In fact, that’s probably the reason there is very few actual words from historical figures were taught in school, because they were always thanking Christ and God.
But, Columbus was smart enough to believe in something…I don’t think he was faking religion, or else he could have seriously ripped off those good people that accepted him and his men with such kindness.
Columbus was not only extremely intelligent, but he had the guts to sail into the unknown and find a whole different people…which sent the world on a different course.
He certainly affected our world much more than the Vikings, who, although were obviously a hardy bunch, they are basically remembered for their cool hats.

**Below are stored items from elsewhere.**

(** *** The getters *)
Definition ProxyGetCoreNumber (c : ProxyControlCfg) : bytes := coreIds c.
Definition ProxyGetCephConf (c : ProxyControlCfg) : bytes := cephConfPath c.
Definition ProxyGetCephKeyring (c : ProxyControlCfg) : bytes := cephKeyringPath c.
Definition ProxyGetWorkerNum (c : ProxyControlCfg) : Z := workerNum c.
Definition ProxyGetMsgrAmount (c : ProxyControlCfg) : Z := msgrAmount c.
Definition ProxyGetBindCore (c : ProxyControlCfg) : Z := bindCore c.
Definition ProxyGetOsdTimeOut (c : ProxyControlCfg) : Z := osdTimeout c.
Definition ProxyGetMonTimeOut (c : ProxyControlCfg) : Z := monTimeout c.
Definition ProxyGetOsdTimeOutOption : bytes := bs "rados_osd_op_timeout".
Definition ProxyGetMonTimeOutOption : bytes := bs "rados_mon_op_timeout".
Definition ProxyGetIoWorkerNum (c : ProxyControlCfg) : Z := ioWorkerNum c.
Definition ProxyRadosCtxNum (c : ProxyControlCfg) : Z := radosCtxNum c.

Section read.
(** The configuration library: for a key of the unit "proxy" and the old
    contents of the destination, the return value and the new contents. *)
Context (GetCfgItemCstr : bytes -> Z -> bytes -> Z * bytes).
Context (GetCfgItemUint32 GetCfgItemUint64 : bytes -> Z -> Z * Z).

Definition MAX_PATH_LEN : Z := 128.
Definition MAX_CORE_NUMBER : Z := 128.

(** [ReadConfig]: eight lookups, the first failing one ends it. *)
Definition ReadConfig (c : ProxyControlCfg) : Z * ProxyControlCfg :=
  let '(ret, v) := GetCfgItemCstr (bs "ceph_conf_path") (MAX_PATH_LEN + 1) (cephConfPath c) in
  let c := set_cephConfPath v c in
  if negb (ret =? 0) then (-1, c) else
  let '(ret, v) := GetCfgItemCstr (bs "ceph_keyring_path") (MAX_PATH_LEN + 1) (cephKeyringPath c) in
  let c := set_cephKeyringPath v c in
  if negb (ret =? 0) then (-1, c) else
  let '(ret, v) := GetCfgItemCstr (bs "core_number") (MAX_CORE_NUMBER + 1) (coreIds c) in
  let c := set_coreIds v c in
  if negb (ret =? 0) then (-1, c) else
  let '(ret, v) := GetCfgItemUint64 (bs "bind_core") (bindCore c) in
  let c := set_bindCore v c in
  if negb (ret =? 0) then (-1, c) else
  let '(ret, v) := GetCfgItemUint64 (bs "rados_mon_op_timeout") (monTimeout c) in
  let c := set_monTimeout v c in
  if negb (ret =? 0) then (-1, c) else
  let '(ret, v) := GetCfgItemUint64 (bs "rados_osd_op_timeout") (osdTimeout c) in
  let c := set_osdTimeout v c in
  if negb (ret =? 0) then (-1, c) else
  let '(ret, v) := GetCfgItemUint32 (bs "proxy_worker_queue_num") (ioWorkerNum c) in
  let c := set_ioWorkerNum v c in
  if negb (ret =? 0) then (-1, c) else
  let '(ret, v) := GetCfgItemUint32 (bs "proxy_rados_ctx_num") (radosCtxNum c) in
  let c := set_radosCtxNum v c in
  if negb (ret =? 0) then (-1, c) else
  (0, c).
(** Both overloads of [IOCtxTable::GetIoCtx] and [Insert]. *)
Definition lookup_ctx (k : pool_key) (pt : IOCtxTable.t) : option Z :=
  match k with ByName n => GetName n pt | ById p => GetId p pt end.
Definition insert_ctx (k : pool_key) (id : Z) (pt : IOCtxTable.t) : Z * IOCtxTable.t :=
  match k with ByName n => InsertName n id pt | ById p => InsertId p id pt end.
Definition create_ctx (k : pool_key) (s : CephProxy.t) : Z * option Z * World :=
  match k with
  | ByName n => RadosCreateIoCtx new_ok ioctx_create (main_client s) n (world s)
  | ById p => RadosCreateIoCtx2 new_ok ioctx_create (main_client s) p (world s)
  end.

(** What an [Insert] leaves without a table: the entry it overwrites, or its own. *)
Definition displaced (k : pool_key) (id : Z) (pt : IOCtxTable.t) : list Z :=
  match k with
  | ByName n => match table1 pt !! n with Some old => [old] | None => [] end
  | ById p => match table2 pt !! p with Some _ => [id] | None => [] end
  end.

Definition set_thread (i : nat) (p : pc) (x : t) : t :=
  {| proxy := proxy x; callers := callers x; threads := <[i := p]> (threads x); returned := returned x; lost := lost x |}.
Definition set_threads (l : list pc) (x : t) : t :=
  {| proxy := proxy x; callers := callers x; threads := l; returned := returned x; lost := lost x |}.
Definition set_proxy (s : CephProxy.t) (x : t) : t :=
  {| proxy := s; callers := callers x; threads := threads x; returned := returned x; lost := lost x |}.
Definition add_result (k : pool_key) (r : option Z) (x : t) : t :=
  {| proxy := proxy x; callers := callers x; threads := threads x; returned := returned x ++ [(k, r)]; lost := lost x |}.

Definition Call_step (i : nat) (k : pool_key) (x : t) : option t :=
  match threads x !! i with
  | Some Idle => match lookup_ctx k (ptable (proxy x)) with
                 | Some id => Some (add_result k (Some id) x)
                 | None => Some (set_thread i (Missed k) x)
                 end
  | _ => None
  end.

Definition Create_step (i : nat) (x : t) : option t :=
  match threads x !! i with
  | Some (Missed k) =>
      let s := proxy x in
      let '(ret, ctx, w) := create_ctx k s in
      let x := set_proxy (upd (count s) (pMap s) (ptable s) w s) x in
      match ctx with
      | Some id => Some (set_thread i (Created k id) x)
      | None => Some (set_thread i Idle (add_result k None x))
      end
  | _ => None
  end.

Too bad that Columbus day has been reduced to “A day without mail.” If Kim Jong il gets his way, it will be replaced with “A day without a nation.”
Next year, I’m marking it in red. I intend to pray to God to send us a few more men like Columbus. Who needs mail?
Nobody’s Perfect; If Bill Clinton had sent Monica over to Kim Jong il, instead of Madeline Albright, maybe I would not have forgotten the mail today, because North Korean would not have been able to develop nuclear weapons.
And if Kim Jong il actually uses these weapons, Bill Clinton might as well move to China, where there is I’m sure, a bunker filled with porn already waiting for him.
Nobody Knows; In the Rogue Jew’s very educational blog yesterday, he surmised that Columbus was probably a Jew, and facts seem to prove it could very well have been true...
According to the authors of “The Bell Curve” who did a study on IQ tests, the research shows that Jews scored higher on IQ tests than any other nationality, which is probably because for most of history they did not interbreed much outside their race.
This would explain how Columbus could speak all those languages and know his way around the world so well; he knew just when to turn his boats south so as not to get stuck in winter. Something many people in the United States have never figured out.
Then again, Elizabeth the First could speak many languages, and she was English--- so there goes that theory.
Nobody Cares; Columbus left a bunch of men to build a fortress on the islands, called Navidad del Senor. He didn’t worry about them because the natives “had no arms; they go naked, and are moreover too cowardly, so that those who hold the said fortress can easy keep the whole island in check. Provided they do not transgress the directions and regulations which I have given them.”
I will always wonder just what those directions and regulations were. Something tells me they may not have been obeyed.